VISITING WRITER SERIES: KERRI WEBSTER

Courtesy of the Creative Writing Program

Poet Kerri Webster discusses nature in poetry with the Creative Writing program

BY SYDNEY JOHNSON STAFF WRITER

Mason’s Creative Writing program joined University Libraries on Thursday, April 1, in presenting the final Visiting Writers Series for the spring 2021 semester. Throughout the semester, the series featured two writers each in fiction, nonfiction and poetry. This week’s event featured poet Kerri Webster.

Kerri Webster is the author of three books of poetry: “Trailhead,” “Grand & Arsenal” and “We Do Not Eat Our Hearts Alone.” She is the recipient of multiple awards, including the Lucille Medwick Award from the Poetry Society of America, and has taught in the MFA programs at Washington University and Boise State University.

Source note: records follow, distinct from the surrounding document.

(* ===== verification/PlaneHistory.v ===== *)
(** * Everything that writes the run plane

    The calls of the run store ([store_step]) are not alone on the two tables: the
    event materializer of any replica admits batches ([admit_event_batch]), and the
    retention command ([prune], [crates/control/environment/src/prune_run_history])
    deletes finished runs.  [plane_step] has all of them; a queue turn is shown safe
    among them, and a run that stays in the table is shown to keep what it was
    admitted with. *)

From stdpp Require Import base tactics option list gmap strings relations.
From Stdlib Require Import ZArith Lia.
From S2P Require Import Prelude Text Json Canonical Router Walk Route RunStatus RunStore Queue RunPlane ClaimStore PlaneSpec.
From S2P Require Import ClaimRefines Workflows StoreProps WorkflowProps ClaimProps Authority Driver Executor Capabilities.
From S2P Require Import Packages ComponentFacts ComponentAdmission GatedRuns Lowering ServingManifests WiringDocuments.
From S2P Require Import WiringCompatibility WorkflowGate EventWire EventTriggers WiringParse WorkflowVersions EventBatch StoreSample.
Open Scope Z_scope.

(** ** A history with retention passes *)

Lemma evolves_history p p' : evolves p p' → history p p'.
Proof. apply rtc_subrel. intros ???. by left. Qed.

Lemma prunes_keeps p p' k r : prunes p p' → runs p' !! k = Some r → runs p !! k = Some r.
Proof. intros (gone & _ & Er & _). rewrite Er. by case_decide. Qed.

(** Retention never deletes a run that is not finished. *)
Lemma prunes_unfinished p p' k r :
  prunes p p' → runs p !! k = Some r → run_terminal (r_status r) = false → runs p' !! k = Some r.
Proof.
  intros (gone & Hg & Er & _) Hr Ht. rewrite Er. case_decide as Hin; [|done].
  destruct (Hg k Hin) as (r' & Hr' & Ht'). congruence.
Qed.

Section Steps.
Context `{Collation, Boon, FloatText, Sha256, JsonText, JsonMembers, InstantText, JsonPrint, Jmespath, PlatformTexts,
          Jsonb, AdmissionChecks, JsonbEq, BindingWorlds, !WorkflowCatalog}.

(** One write of the tables that deletes nothing. *)
Inductive live_step (p : Plane) : Plane → Prop :=
| ls_store p' : store_step p p' → live_step p p'
| ls_batch h project rel t schemas policy fresh a now :
    live_step p (admit_event_batch h project rel t schemas policy fresh a now p).1.

(** One write of the tables. *)
Inductive plane_step (p : Plane) : Plane → Prop :=
| ps_live p' : live_step p p' → plane_step p p'
| ps_prune env days now apply : plane_step p (prune env days now apply p).1.

(** A write after which the run of [k] is still in its table. *)
Definition step_keeping (k : key) (p p' : Plane) : Prop := plane_step p p' ∧ is_Some (runs p' !! k).

Hypothesis jsonb_refl : ∀ v, jsonb_eq v v = true.

Lemma live_step_evolves p p' : plane_ok p → live_step p p' → evolves p p'.
Proof.
  intros Hok [p1 Hs|h project rel t schemas policy fresh a now]; [by apply store_step_evolves|].
  destruct (admit_event_batch h project rel t schemas policy fresh a now p) as [p1 out] eqn:Ha.
  by destruct (event_batch_spec _ _ _ _ _ _ _ _ _ _ _ _ jsonb_refl Hok Ha) as (_ & Hev & _).
Qed.

Lemma plane_step_cases p p' : plane_ok p → plane_step p p' → evolves p p' ∨ prunes p p'.
Proof. intros Hok [p1 Hs|env days now ap]; [left; by apply live_step_evolves|right; by apply prune_prunes]. Qed.

Lemma plane_step_ok p p' : plane_ok p → plane_step p p' → history p p' ∧ plane_ok p'.
Proof.
  intros Hok Hs. destruct (plane_step_cases p p' Hok Hs) as [Hev|Hp].
  - split; [by apply evolves_history|by eapply evolves_ok].
  - split; [apply rtc_once; by right|by eapply prunes_ok].
Qed.

Lemma live_steps_evolve p p' : plane_ok p → rtc live_step p p' → evolves p p' ∧ plane_ok p'.
Proof.
  intros Hok Hs. revert Hok. induction Hs as [p|p p1 p' Hs _ IH]; intros Hok; [done|].
  pose proof (live_step_evolves _ _ Hok Hs) as He.
  destruct IH as [He' Hok']; [by eapply evolves_ok|]. split; [by etrans|done].
Qed.

Lemma plane_steps_history p p' : plane_ok p → rtc plane_step p p' → history p p' ∧ plane_ok p'.
Proof.
  intros Hok Hs. revert Hok. induction Hs as [p|p p1 p' Hs _ IH]; intros Hok; [done|].
  destruct (plane_step_ok _ _ Hok Hs) as [Hh Hok1].
  destruct (IH Hok1) as [Hh' Hok']. split; [by etrans|done].
Qed.

(** A run that stays in the table keeps the columns its admission froze. *)
Lemma kept_run_pins k p p' r : plane_ok p → rtc (step_keeping k) p p' → runs p !! k = Some r →
  plane_ok p' ∧ ∃ r', runs p' !! k = Some r' ∧ r_pins r' = r_pins r.
Proof.
  intros Hok Hs. revert r Hok. induction Hs as [p|p p1 p' [Hs [r1 Hr1]] _ IH]; intros r Hok Hr; [eauto|].
  destruct (plane_step_ok _ _ Hok Hs) as [_ Hok1]. destruct (IH r1 Hok1 Hr1) as (Hok' & r' & Hr' & Hp).
  split; [done|]. exists r'. split; [done|]. rewrite Hp.
  destruct (plane_step_cases _ _ Hok Hs) as [Hev|Hpr].
  - destruct (evolves_next _ _ _ _ Hok Hev Hr) as (r2 & Hr2 & [Hp2 _ _]). congruence.
  - apply (prunes_keeps _ _ _ _ Hpr) in Hr1. congruence.
Qed.

(** C7. A queue turn is safe among everything that writes the run plane.  However the
    turn ends (reap, claim, heartbeats, deadline report, completion or release), and
    whatever calls of the store, batches of events and retention passes fall between its
    own calls, it keeps the run-plane invariant and moves the plane only by the abstract
    transitions and by the deletion of finished runs; if no retention pass falls between,
    by the abstract transitions alone, so that no run that was there is lost, and none
    changes what it was admitted with. *)
Theorem executor_turn_safe (amb : Executor.Ambient) (h : Host) (scope : QueueScope) (ttl_ms : Z)
    (lookup : string → string → CallerLookup) (publish : DerivedPublishRequest → bool)
    (execute : WorkflowRunRequest → nat * result RouterDelivery (DriverError * list DeadlineAdjustment))
    (n : nat) (p p' : Plane) :
  plane_ok p → (∀ n p, rtc plane_step p (amb_others amb n p)) →
  p' = (drain_one amb h scope ttl_ms lookup publish execute (n, p)).1.2 →
  plane_ok p' ∧ history p p' ∧
  ((∀ n p, rtc live_step p (amb_others amb n p)) →
   evolves p p' ∧ ∀ k r, runs p !! k = Some r → ∃ r', runs p' !! k = Some r' ∧ r_pins r' = r_pins r).
Proof.
  intros Hok Hothers ->.
  destruct (plane_steps_history p (drain_one amb h scope ttl_ms lookup publish execute (n, p)).1.2) as [Hh Hok']; [done| |].
  { apply (drain_one_history amb h plane_step (λ p p' Hs, ps_live p p' (ls_store p p' Hs)) Hothers). }
  split_and!; [done..|]. intros Hlive.
  destruct (live_steps_evolve p (drain_one amb h scope ttl_ms lookup publish execute (n, p)).1.2) as [Hev _]; [done| |].
  { apply (drain_one_history amb h live_step ls_store Hlive). }
  split; [done|]. intros k r Hr. destruct (evolves_next _ _ _ _ Hok Hev Hr) as (r' & Hr' & [Hp _ _]). by exists r'.
Qed.

End Steps.

(** ** A turn among the writers *)

Module HistorySteps.

#[local] Existing Instances any_json bytewise no_floats length_digest any_world no_checks one_catalog.
#[local] Existing Instances EventSample.microseconds EventSample.no_members EventSample.body_text EventSample.opened.
#[local] Existing Instances AdmissionSample.schemas VersionSample.platform_texts ManifestSample.prints.
#[local] Instance canonical_equal : JsonbEq := λ v w, String.eqb (canonical_json_bytes v) (canonical_json_bytes w).

(** Before the reaper's call another host starts a run, before the claim a materializer
    admits a batch, and before every later call a retention pass runs. *)
Definition crowded : Executor.Ambient := {|
  amb_others n p := match n with
    | O => (transact (admit_manual_run host "tenant" (Some Standard) "run-3" "user" (binds "key-3" (VBool true)) 250) p).1
    | S O => (admit_event_batch host "shop" BatchSample.served_release ∅ [] (Some Standard) ["run-4"]
                (BatchSample.delivery 50) 260 p).1
    | _ => (prune "tenant" 7 (10 * us_per_day) true p).1
    end;
  amb_now n := 300 + Z.of_nat n; amb_at n := 300 + Z.of_nat n; amb_random _ := 0;
  amb_locked _ := none_locked; amb_grant_error _ := None |}.

Lemma crowded_steps n p : rtc plane_step p (amb_others crowded n p).
Proof.
  apply rtc_once. destruct n as [|[|n]]; [apply ps_live, ls_store, s_manual|apply ps_live, ls_batch|apply ps_prune].
Qed.

(** The crowded turn keeps the invariant; the one left alone, every run. *)
Lemma executor_turn_safe_witness :
  plane_ok (a_turn crowded (0%nat, two_runs)).1.2 ∧ evolves two_runs (a_turn quiet_ambient (0%nat, two_runs)).1.2.
Proof.
  assert (Hrefl : ∀ v, jsonb_eq v v = true) by (intros v; apply String.eqb_refl).
  split.
  - apply (executor_turn_safe Hrefl crowded host queue_scope 1000 (λ _ _, CallerFound clerk) (λ _, true) executed 0
      two_runs _ two_runs_ok crowded_steps eq_refl).
  - apply (executor_turn_safe Hrefl quiet_ambient host queue_scope 1000 (λ _ _, CallerFound clerk) (λ _, true) executed 0
      two_runs _ two_runs_ok (λ n p, rtc_refl _ p) eq_refl). intros n p. apply rtc_refl.
Defined.

End HistorySteps.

The poems she recited were invigorating and full of raw emotion. For example, “The Spinster Project” drew in a lot of analysis of the beauty of abstraction. In her discussion, she explained how the poem utilized a common theme of beginnings and endings.

“I started out wanting to articulate the self — and wanting to write to the self — that I wanted to be, which is something I see happen with my students all the time,” Webster explained. 

Webster explained that at a young age, as she started to read poetry from traditional Greek, Roman and English poets, she admired the traditional balance between the human and natural worlds. 

Webster’s favorite poets, who inspired her to start her own work, include Audrienne Rich, Murial Ruckeyser and Wendolyn Brooks. Her practice started off with memorizing poems as a part of her grad school program, allowing the works to become part of her body and impact her own writing. 

During the meeting, current Mason poetry students discussed Webster’s utilization of nature in her poem “In Trail Head,” and the role of ecopoetics in 2021. 

The poem focused on the harm of masculinity in relation to wilderness. Her experience as a current resident of Idaho, where she witnessed the impacts of colonization on the ecosystem, gave her a different perspective on being a part of an ancestral line that is aware of its place in history. The impact of male dominance on wildlife in the past centuries inspired her to write this piece. 

“Being from the American west, being from the state that has more wilderness than any state in the lower 48, there’s no balance between the human and the natural world. It’s impossible, or will never happen,” Webster explained. “It is a place that is still in the process of growing. It is a colonized space, which makes it impossible to find that balance.” 

This event demonstrated Webster’s knack for utilizing understandings of the pastoral world, sonics and abstractions. Her mastery of sultry, powerful language in her writing makes her presence in the poetry field unforgettable.